= George Illingworth =

Australian politician

George Walker Illingworth (27 February 1877 – 11 June 1950) was an Australian politician who represented the South Australian House of Assembly seat of Goodwood from 1938 to 1941 as an independent.

Illingworth was born at Shipley in Yorkshire. He arrived in Sydney at the age of seventeen, and moved to Adelaide in 1898 as secretary of Critic Proprietary Limited. He was involved with The Critic for 25 years, in later years as managing editor and part-proprietor. After leaving the newspaper in 1923, he was secretary of the Adelaide and Suburban Advertising Company Limited. In local politics, Illingworth served as alderman and councillor of the Corporate Town of Unley for a total of seventeen years, and was mayor from 1926 to 1928. He was also president of the Master Process Engravers' Association of South Australia and served on the state executive of the Boy Scout movement and the District and Bush Nursing Society and the state council of the YMCA. He unsuccessfully contested the 1918 state election in the seat of Sturt and the 1919 federal election in the seat of Boothby, both times as an independent.

Illingworth detested party politics and was outspoken on political issues for many years prior to his entry into state parliament. In World War I, as The Critic editor, he was a vehement supporter of conscription and of the formation of the Nationalist Party. In the 1920s, he condemned atrocities against Aboriginal people in north-western Australia. During the Great Depression, Illingworth called for the abolition both of award wages and conditions and working for rations, and supported public works to reduce unemployment. He also supported the abolition of state parliaments.
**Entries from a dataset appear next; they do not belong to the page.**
Lemma close_after_closewrite_witness :
  chSendFinEvent stream_hc = true /\ closeOnce stream_hc = false /\ chClose stream_hc = false /\
  ((forall s1 p1, tstep resolve_any stream_hc PClose s1 p1 ->
      s1 = set_closeOnce stream_hc true /\ p1 = PWrite RST [] KClose) /\
   (forall s2 p2,
      tstep resolve_any (set_closeOnce stream_hc true) (PWrite RST [] KClose) s2 p2 ->
      s2 = set_closeOnce stream_hc true /\
      exists e, p2 = PWriteRet KClose 0 (Some e) /\ (chRst stream_hc = false -> e = ErrClosedPipe)) /\
   (forall s' r, tsteps resolve_any stream_hc PClose s' (PDone r) ->
      r = RErr None /\ s' = close_rest (set_closeOnce stream_hc true) /\
      kcp s' = kcp stream_hc /\ msgss s' = msgss stream_hc /\ wire s' = wire stream_hc /\
      chClose s' = true /\ chClean s' = Some (now stream_hc + CleanTimeout))).
Proof.
  split; [reflexivity|split; [reflexivity|split; [reflexivity|]]].
  apply (close_after_closewrite resolve_any stream_hc); reflexivity.
Defined.

(** * Further properties of the stream *)
Section More.

Variable Resolve : list byte -> UDPAddr + list byte.

(** ** Read *)


Lemma read_entry_open s e :
  read_open s -> go_select (read_entry_cases s) (Some None) e -> e = None.
Proof.
  intros (Hc & Hr & Hf) H; apply go_select_inv in H; unfold read_entry_cases in H.
  rewrite Hc, Hr, Hf in H; simpl in H.
  destruct H as [[E|[E|[E|[]]]]|[_ E]]; congruence.
Qed.

(** A [Read] whose first loop iteration returns: its only outcome. *)
Lemma read_run_done s blen s1 d e :
  read_open s -> read_loop Resolve s blen = Some (ODone s1 (d, e)) ->
  forall s' r, tsteps Resolve s (PRead blen) s' (PDone r) <-> s' = s1 /\ r = RRead d e.
Proof.
  intros Ho RL s' r; split.
  - intros H.
    inversion H as [|? ? s2 p2 ? ? S1 T1]; subst.
    inversion S1; subst.
    + match goal with Hx : go_select _ _ (Some _) |- _ =>
        apply (read_entry_open _ _ Ho) in Hx; discriminate end.
    + inversion T1 as [|? ? s3 p3 ? ? S2 T2]; subst.
      inversion S2; subst;
        match goal with Hx : read_loop _ _ _ = _ |- _ => rewrite RL in Hx; rename Hx into E end;
        try discriminate.
      injection E as <- <- <-.
      apply tsteps_done in T2; destruct T2 as [-> E]; injection E as <-; auto.
  - intros [-> ->].
    eapply tsteps_step; [apply t_read_entry; apply select_default;
                         destruct Ho as (Hc & Hr & Hf); unfold read_entry_cases;
                         rewrite Hc, Hr, Hf; reflexivity|].
    eapply tsteps_step; [apply t_read_done; exact RL|apply tsteps_refl].
Qed.

Lemma read_loop_buffered s blen :
  bufptr s <> [] ->
  read_loop Resolve s blen =
    Some (ODone (add_BytesReceived
                   (set_bufptr s (skipn (Nat.min blen (length (bufptr s))) (bufptr s)))
                   (Nat.min blen (length (bufptr s))))
                (firstn (Nat.min blen (length (bufptr s))) (bufptr s), None)).
Proof.
  intros Hb; unfold read_loop; destruct (bufptr s); [congruence|reflexivity].
Qed.

(** Reading from the leftover of an earlier message: the first
    [n = min(len(b), len(leftover))] bytes are returned, and the bytes
    returned and the bytes left make up the leftover; the new state is the
    old one with only the leftover and the received-bytes counter (raised
    by [n]) changed. *)
Theorem read_buffered_split :
  forall s blen s' r,
    read_open s -> bufptr s <> [] ->
    tsteps Resolve s (PRead blen) s' (PDone r) ->
    let n := Nat.min blen (length (bufptr s)) in
    r = RRead (firstn n (bufptr s)) None /\ firstn n (bufptr s) ++ bufptr s' = bufptr s /\
    s' = add_BytesReceived (set_bufptr s (skipn n (bufptr s))) n.
Proof.
  intros s blen s' r Ho Hb H n.
  apply (proj1 (read_run_done _ _ _ _ _ Ho (read_loop_buffered s blen Hb) _ _)) in H.
  destruct H as [-> ->].
  split; [reflexivity|split; [apply firstn_skipn|reflexivity]].
Qed.

Lemma recv_some k m q :
  rcv_queue k = m :: q ->
  Recv k = (m, mkKCP (mss k) (snd_wnd k) (rmt_wnd k) (snd_queue k) (snd_buf k) q).
Proof. intros H; unfold Recv; rewrite H; reflexivity. Qed.

(** A data ([PSH]) message: the first [min(len(b), len(data))] bytes are
    returned, the rest is kept for the next [Read], and the counter grows
    by the bytes taken plus the tag. *)
Theorem read_psh_message :
  forall s blen data q s' r,
    read_open s -> bufptr s = [] -> rcv_queue (kcp s) = (PSH :: data) :: q ->
    tsteps Resolve s (PRead blen) s' (PDone r) ->
    let n := Nat.min blen (length data) in
    r = RRead (firstn n data) None /\ bufptr s' = skipn n data /\
    firstn n data ++ bufptr s' = data /\ rcv_queue (kcp s') = q /\
    BytesReceived (snmp s') = u64_add (BytesReceived (snmp s)) (Z.of_nat (S n)).
Proof.
  intros s blen data q s' r Ho Hb Hq H n.
  assert (RL : read_loop Resolve s blen =
    Some (ODone (add_BytesReceived
                   (set_bufptr (set_kcp (grow_recvbuf s (length (PSH :: data)))
                                        (snd (Recv (kcp s)))) (skipn n data)) (S n))
                (firstn n data, None))).
  { unfold read_loop; rewrite Hb, (PeekSize_head _ _ _ Hq), Nat2Z.id.
    simpl Z.ltb. cbv zeta. rewrite grow_recvbuf_kcp, (recv_some _ _ _ Hq). reflexivity. }
  apply (proj1 (read_run_done _ _ _ _ _ Ho RL _ _)) in H.
  destruct H as [-> ->]. rewrite grow_recvbuf_max.
  simpl; rewrite (recv_some _ _ _ Hq); simpl.
  repeat split; apply firstn_skipn.
Qed.

(** A message with an unknown tag: the first [Read] returns the
    stream-flag error, and its payload stays buffered, so that the next
    [Read] returns it as data. *)
Theorem read_unknown_tag_payload_kept :
  forall s flag data q b1 s1 r1 b2 s2 r2,
    read_open s -> bufptr s = [] -> rcv_queue (kcp s) = (flag :: data) :: q ->
    flag <> PSH -> flag <> SYN -> flag <> FIN -> flag <> HRT -> flag <> RST ->
    data <> [] ->
    tsteps Resolve s (PRead b1) s1 (PDone r1) ->
    tsteps Resolve s1 (PRead b2) s2 (PDone r2) ->
    r1 = RRead [] (Some errStreamFlag) /\ bufptr s1 = data /\
    r2 = RRead (firstn (Nat.min b2 (length data)) data) None.
Proof.
  intros s flag data q b1 s1 r1 b2 s2 r2 Ho Hb Hq H1 H2 H3 H4 H5 Hd T1 T2.
  pose proof (read_loop_unknown Resolve s b1 flag data q Hb Hq H1 H2 H3 H4 H5) as RL.
  apply (proj1 (read_run_done _ _ _ _ _ Ho RL _ _)) in T1.
  destruct T1 as [-> ->].
  assert (Ho1 : read_open (add_BytesReceived (set_bufptr (set_kcp (grow_recvbuf s (length (flag :: data)))
                                                           (snd (Recv (kcp s)))) data) 1))
    by (rewrite grow_recvbuf_max; exact Ho).
  split; [reflexivity|split; [reflexivity|]].
  assert (Hd1 : bufptr (add_BytesReceived (set_bufptr (set_kcp (grow_recvbuf s (length (flag :: data)))
                                                  (snd (Recv (kcp s)))) data) 1) <> [])
    by exact Hd.
  apply (proj1 (read_run_done _ _ _ _ _ Ho1 (read_loop_buffered _ b2 Hd1) _ _)) in T2.
  destruct T2 as [_ ->]. reflexivity.
Qed.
Illingworth was elected to the House of Assembly at the 1938 election as the independent member for Unley. After the 1938 election, he was one of 14 independent MPs in the 39-member House of Assembly; as a grouping they won 40 percent of the primary vote, more than either of the major parties, and Illingworth was selected as their convenor. He had campaigned on the introduction of single-member electorates in favour of reintroducing proportional representation, advocated outlawing party preselection of candidates, supported free education through to university, scripture reading in schools, and increased use of referendums on social questions, and opposed the 40-hour week, although advocating "shorter hours of labor where practicable". Illingworth was defeated at the 1941 election. He later referred to some of the gains of that term of parliament as having been the introduction of scripture reading in State schools, an attempt at introducing proportional representation that passed the committee stages, and the defeat of an extension of liquor trading hours.

He died in June 1950, and was buried at Mitcham Cemetery.